You can expose a collection in your view model that combines both the collection and the addtional item like below (if you do not modify the collection, you can also use any other enumerable type).

public class MyViewModel : INotifyPropertyChanged
{
   public MyViewModel()
   {
      var myTabItemCollection = // ...get the items collection.
      var mySummaryTabItem = // ...get the summary item.

      TabItems = new ObservableCollection<string>(myTabItemCollection)
      {
         mySummaryTabItem
      };
   }

   public ObservableCollection<MyTabItemViewModel> TabItems { get; }

   // ...other properties, methods, ...
}

Using a Composite Collection

There is a dedicated CompositeCollection type for combining one or multiple collections and single items in XAML. However, this type has severe shortcommings in terms of data-binding. It does neither derive from FrameworkElement, nor is it a Freezable, which makes it very difficult, cumbersome and error-prone to work with. I will present one solution with this type for the sake of completeness. Let's assume this view model:

public class MyViewModel : INotifyPropertyChanged
{
   public ObservableCollection<MyTabItemViewModel> TabItems { get; }

   public MyTabItemViewModel Summary { get; }

   // ...other properties, methods, ...
}

In theory this would be easy if CompositeCollection would be to data-bindable (this does not work):

<TabControl>
   <TabControl.ItemsSource>
      <CompositeCollection>
         <CollectionContainer Collection="{Binding TabItems}" />
         <TabItem DataContext="{Binding Summary}"
                  Header="{Binding}"
                  Content="{Binding}" />
      </CompositeCollection>
   </TabControl.ItemsSource>
</TabControl>

In order to make it work, your can apply various approaches like in these related questions:

As an example, I will use a binding proxy type to enable binding inside CompositeCollection. It will bind to the DataContext of the TabControl and expose it with the Data property. Since the proxy is a resource, the CompositeCollection can refer to it as source for binding with StaticResource.
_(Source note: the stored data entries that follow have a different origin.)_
Lemma zuo_started_ok pid s pm cm :
  wait_state s pm cm → 0 ≤ pid < 2 ^ 31 → 0 ≤ zuo_handle_count s < 2 ^ 31 →
  ∃ p s', zuo_started pid false s = Ok p s'
    ∧ wait_state s' (<[pid := (p, p)]> pm) (<[zuo_handle_count s := (p, p)]> cm)
    ∧ s_heap s' !! p = Some (running (zuo_handle_count s) pid) ∧ keeps s s' ∧ calls s' = calls s.
Proof.
  intros Hw Hpid Hc. unfold zuo_started.
  destruct (zuo_handle_new pid zuo_handle_process_running_status s (im_mem _ (ws_image _ _ _ Hw))) as (p & s1 & E1 & K1 & _ & Hp & Hr1 & Hs1 & _).
  run_step E1. pose proof (wait_state_keeps _ _ _ _ Hw K1 Hs1 Hr1) as Hw1. pose proof Hw1 as [Him1 Hpm1 Hcm1 Hsig1 Hsus1 Hpids1].
  pose proof (not_undefined _ _ _ Him1 Hp ltac:(done)) as Hpu. rewrite (bind_ok (zr o_pid_table) _ _ _ _ eq_refl).
  destruct (id_extend s1 _ pm p pid p (image_base _ Him1) Hpm1 Hpid Hpu Hpu) as (t' & s2 & hn & E2 & G2 & Ht2). run_step E2.
  rewrite (bind_ok (set_zr set_o_pid_table _) _ _ _ _ eq_refl). cbn beta iota.
  set (s3 := set_s_rt _ s2). assert (K3 : keeps s1 s3) by (apply keeps_set_rt, (keeps_grows _ _ _ G2)).
  assert (Hrt3 : s_rt s3 = set_o_pid_table t' (s_rt s1)) by (subst s3; autorewrite with zuo_sys; by rewrite (gr_rt _ _ _ G2)).
  assert (Hs3 : s_sys s3 = s_sys s1) by (rewrite <- (gr_out _ _ _ G2); subst s3; by destruct s2).
  pose proof (keeps_lookup _ _ _ _ K3 Hp) as Hp3. pose proof (image_keeps _ _ Him1 K3) as Him3.
  assert (Hcm3 : cleanables s3 cm).
  { unfold cleanables. rewrite Hrt3. replace (o_cleanable_table _) with (o_cleanable_table (s_rt s1)) by (by destruct (s_rt s1)). by eapply keeps_hash. }
  assert (Hpm3 : hash_at s3 t' (<[pid := (p, p)]> pm)).
  { unfold hash_at. subst s3. by autorewrite with zuo_sys. }
  rewrite <- (ke_img _ _ K3) in Hpu.
  destruct (zuo_register_cleanable_ok s3 cm p p _ _ _ (image_base _ Him3) Hcm3 Hp3 Hc Hpu Hpu) as (s4 & t4 & E4 & (K4 & Hc4 & Hsu4 & Hr4 & _) & Hm4).
  run_step E4. pose proof (keeps_trans _ _ _ K3 K4) as K14.
  assert (Hs4 : suspended s4 = suspended s1 ∧ calls s4 = calls s1) by (unfold suspended, calls in *; by rewrite Hc4, Hsu4, Hs3).
  destruct Hs4 as [Hsu Hca]. assert (Hs1' : suspended s1 = suspended s ∧ calls s1 = calls s) by (unfold suspended, calls; by rewrite Hs1).
  exists p, s4. split; [done|]. split; [|split; [exact (keeps_lookup _ _ _ _ K4 Hp3)|split; [exact (keeps_trans _ _ _ K1 K14)|rewrite Hca; apply Hs1']]].
  split.
  - exact (image_keeps _ _ Him3 K4).
  - unfold processes. rewrite Hr4, Hrt3. pose proof (keeps_hash _ _ _ _ K4 Hpm3) as H. by destruct (s_rt s1).
  - exact Hm4.
  - unfold signals_ok. by rewrite Hsu, Hca.
  - by rewrite Hsu.
  - intros q e [[<- <-]|[Hne He]]%lookup_insert_Some.
    + split; [done|]. exists (zuo_handle_count s). split; [done|]. exact (keeps_lookup _ _ _ _ K4 Hp3).
    + destruct (Hpids1 q e He) as (Hq & id & Hid & Hh). split; [done|]. exists id. split; [done|]. exact (keeps_lookup _ _ _ _ K14 Hh).
Qed.

(** ** An example *)

(** The system first reports a child that is not in the table, then the child
    100, which has exited with the code 3. *)
Definition waits (h : list syscall) : list syscall := filter (λ c, c = Swait) h.

Definition waiting_os (h : list syscall) : sysret :=
  match reverse h with
  | Swait :: h' => match waits (reverse h') with [] => Sret 7 [0] | _ :: _ => Sret 100 [768] end
  | _ => Sret 0 []
  end.

Lemma waiting_answer h :
  waiting_os (h ++ [Swait]) = match waits h with [] => Sret 7 [0] | _ :: _ => Sret 100 [768] end.
Proof. unfold waiting_os. by rewrite reverse_snoc, reverse_involutive. Qed.

Lemma waiting_reaps : reaps waiting_os 0 100 2 [].
Proof.
  apply (reap_later _ _ _ _ 0 [] ([] ++ [Swait]) 7 [0]); [by apply an_now|lia|lia|]. intros l _.
  apply (reap_now _ _ _ _ 0 _ ((([] ++ [Swait]) ++ l) ++ [Swait]) [768]); [|lia|lia].
  apply an_now; [|done]. rewrite waiting_answer. unfold waits. by rewrite filter_app.
Qed.

Lemma booted_processes : processes booted ∅.
Proof.
  unfold processes. assert (E : o_pid_table (s_rt booted) = o_empty_hash (s_img booted)) by (vm_compute; reflexivity).
  rewrite E. exact booted_empty.
Qed.

Lemma booted_waits : wait_state booted ∅ ∅.
Proof.
  split; [exact booted_image|exact booted_processes|exact booted_cleanables|exact booted_signals| |by intros ? ? ?%lookup_empty_Some].
  rewrite booted_suspended. reflexivity.
Qed.

(** The child 100 and a list of its handle. *)
Definition make_child : M (loc * loc) :=
  p <- zuo_started 100 false ;; null <- zi o_null ;; l <- zuo_cons p null ;; ret (p, l).
Definition child : (loc * loc) * st := match make_child booted with Ok r s => (r, s) | _ => ((0, 0), booted) end.
Definition child_handle : loc := fst (fst child).
Definition child_list : loc := snd (fst child).
Definition child_st : st := snd child.
Definition child_map : fmap_t := <[100 := (child_handle, child_handle)]> ∅.
Definition child_cleanables : fmap_t := <[0 := (child_handle, child_handle)]> ∅.

Lemma child_ok :
  wait_state child_st child_map child_cleanables ∧ s_heap child_st !! child_handle = Some (running 0 100) ∧ calls child_st = []
  ∧ is_list (s_heap child_st) (o_null (s_img child_st)) child_list [child_handle].
Proof.
  destruct (zuo_started_ok 100 booted ∅ ∅ booted_waits) as (p & s1 & E1 & Hw1 & Hp & K1 & Hc1); [lia|rewrite booted_handles; lia|].
  rewrite booted_handles in Hw1, Hp. assert (Hc0 : calls booted = []) by (unfold calls; rewrite booted_sys; reflexivity).
  destruct (zuo_cons_list _ s1 p (o_null (s_img s1)) [] (image_list_pre _ (ws_image _ _ _ Hw1)) eq_refl) as (l & s2 & E2 & G2 & Hl).
  unfold child_map, child_cleanables, child_list, child_handle, child_st, child, make_child.
  rewrite (bind_ok _ _ _ _ _ E1), (bind_ok (zi o_null) _ _ _ _ eq_refl), (bind_ok _ _ _ _ _ E2). cbn [fst snd ret].
  pose proof (keeps_grows _ _ _ G2) as K2.
  split; [exact (wait_state_keeps _ _ _ _ Hw1 K2 (gr_out _ _ _ G2) (gr_rt _ _ _ G2))|].
  split; [exact (keeps_lookup _ _ _ _ K2 Hp)|]. split; [rewrite (grows_calls _ _ _ G2), Hc1; exact Hc0|].
  rewrite (gr_img _ _ _ G2). exact Hl.
Qed.

Lemma process_wait_returns_witness :
  ∃ q s' pm' cm', zuo_process_wait waiting_os 3 child_list child_st = Ok q s' ∧ q ∈ [child_handle] ∧ is_finished s' q
    ∧ evolves waiting_os child_st s' ∧ wait_state s' pm' cm' ∧ pm' ⊆ child_map ∧ cm' ⊆ child_cleanables.
Proof.
  destruct child_ok as (H1 & H2 & H3 & H4).
  refine (process_wait_returns waiting_os 3 0 2 child_list [child_handle] child_st child_map child_cleanables child_handle _ _ H1 H4 _ _ _).
  - apply (proj1 (Nat.ltb_lt _ _)). reflexivity.
  - apply (proj1 (Nat.ltb_lt _ _)). reflexivity.
  - constructor; [|constructor]. exists 0. right. exists 100, child_handle. split; [exact H2|apply lookup_insert_eq].
  - by left.
  - right. exists 0, 100. split; [exact H2|]. rewrite H3. exact waiting_reaps.
Defined.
<TabControl x:Name="TabControl">
   <TabControl.Resources>
      <local:BindingProxy x:Key="TabControlBindingProxy" Data="{Binding}" />
   </TabControl.Resources>
   <TabControl.ItemsSource>
      <CompositeCollection>
         <CollectionContainer Collection="{Binding Data.TabItems, Source={StaticResource TabControlBindingProxy}}" />
         <TabItem DataContext="{Binding Data.Summary, Source={StaticResource TabControlBindingProxy}}"
                  Header="{Binding}"
                  Content="{Binding}" />
      </CompositeCollection>
   </TabControl.ItemsSource>
</TabControl>

This will also work for multiple collections and single items, but be aware that this and the other approaches from the related questions - although they compile and run just fine - might crash the Visual Studio designer, which is unfortunate. Consequently, I recommend you to take the approach of exposing a combined collection, which is more reliable, easier to comprehend and simple.